In order to address the needs of commercial mills producing feed for company farms or for external sales, rapid qualitative and semi-quantitative test kits are available to assay for specific mycotoxins. Since small quantities of grain are used for the assay, it is reiterated that sampling error will influence evaluation of the mycotoxin status of a consignment to a greater degree than the sensitivity and specificity of the test.

Reducing the Production Impact

Management procedures that can be applied to reduce the impact of mycotoxins include identifying and segregating contaminated feed during storage for subsequent mixing with unaffected grains. Lightly contaminated products are frequently diverted to non-susceptible species. Feed silos on farms should be sealed to prevent entry of rain water. Interlinked two-bin installations are preferred as these will permit emptying and cleaning on rotation to prevent mold proliferation after delivery. It is noted that anti-caking additives including organic acids (propionic, formic, and acetic acids) inhibit mold proliferation by reducing pH values of feed but will not inactivate pre-formed toxins produced before harvest or subsequently during handling transport and storage.

Treatment of ingredients with chloramine, ammonia or extraction with solvents can theoretically reduce aflatoxin levels, but these procedures are impractical for commercial applications.

During the past 10 years, there has been considerable research into mycotoxin binders, which inhibit absorbtion by sequestering toxins in the intestinal tract. In many developing countries bentonite clays are added to feed to bind aflatoxins. These compounds vary widely in their efficacy and depending on their source there is a danger of contaminating feed with naturally occurring dioxins. Hydrated sodium calcium aluminum silicate and other zeolites are commercially available and have shown variable activity, principally against aflatoxins. Natural products are variable in composition and commercially available synthetic compounds have narrow specificity.

Studies conducted in France and the United States have demonstrated that extracts of the cell wall of Saccharomyces cerevisiae sequester mycotoxins across a wide range of pH values. Affinity binding values for aflatoxins and DON range from 90 to 95 percent and 36 percent and 15 percent, respectively, for zearalenone and ochratoxin. The structure of specific fractions of beta-D-glucans extracted from yeast determines the intensity of binding. This property has been extensively examined with respect to the stereochemistry of the interaction between the binder and mycotoxin to select the most efficient binders.

Research into the mechanisms of sequestering has been stimulated by increased use of DDGS. This ingredient may be contaminated with aflatoxin present in the corn substrate.
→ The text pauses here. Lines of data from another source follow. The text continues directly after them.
(** A computation that comes back from every world: it returns or throws,
    it does not run forever. *)
Definition comes_back {A} (m : M A) : Prop := ∀ w, (m w).1 ≠ Diverge.

(** A browser in which every write finds room. *)
Definition always_fits (E : env) : Prop := ∀ a m, fits E a m = true.

(** The world after [if (x) write(key, JSON.stringify(x))]. *)
Definition put (x : js) (key : string) (w : world) : world :=
  match x with
  | Some v => if truthy x then written w key (JSON_stringify v) else w
  | None => w
  end.

(** The world after [if (x) storeOrganizations(x)] in a browser with
    room. *)
Definition put_organizations (x : js) (w : world) : world :=
  match x with
  | Some v =>
      if truthy x
      then written (written w "organizations" (JSON_stringify v))
             "organizations_timestamp" (Ser (VNum (clock w)))
      else w
  | None => w
  end.

(** The world after [if (x) setDashboardSettings(x)] in a browser with
    room. *)
Definition put_settings (x : js) (w : world) : world :=
  match x with
  | Some v =>
      if truthy x
      then written w STORAGE_KEYS_DASHBOARD_SETTINGS
             (JSON_stringify (VObj (spread (Some (VObj (settings_of w))) x)))
      else w
  | None => w
  end.

(** No key outside [keys] has changed, in either area. *)
Definition untouched (keys : list string) (w w' : world) : Prop :=
  ∀ a k, k ∉ keys → items a w' !! k = items a w !! k.

(** The keys [importData] may write. *)
Definition imported_keys : list string :=
  [ "user_info"; "organizations"; "organizations_timestamp";
    STORAGE_KEYS_TRACKED_REPOS; STORAGE_KEYS_DASHBOARD_SETTINGS ]%string.

(** The endpoints of the profile and of the organizations. *)
Definition user_endpoint : target := {| path := "/user"; query := [] |}.

Definition orgs_endpoint : target := {| path := "/user/orgs"; query := [] |}.

(** The strings [getStoredOrganizations] and [getStoredUserInfo] parse. *)
Definition stored_organizations (w : world) : option text :=
  text_or (localStorage w !! "organizations") (sessionStorage w !! "organizations").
The toxin is concentrated during extraction of ethanol resulting in levels of aflatoxin in DDGS which may induce clinical signs and a measurable decline in production parameters. Since current FDA restrictions do not allow label claims for "mycotoxin binding," the commercial product is marketed as MTB 100 in the United States as an anti-caking additive. Extensive use of the product in Asia and Latin America provides a positive return over the cost of supplementation, especially with premium egg products and when market prices are high for generic eggs.

Conclusion

Suppression of mycotoxicoses requires an integrated approach to detection and control. Reducing the impact of contamination depends on detection and suppression of pre-formed toxins by the addition of binders in addition to practical measures on farms to prevent proliferation of fungi.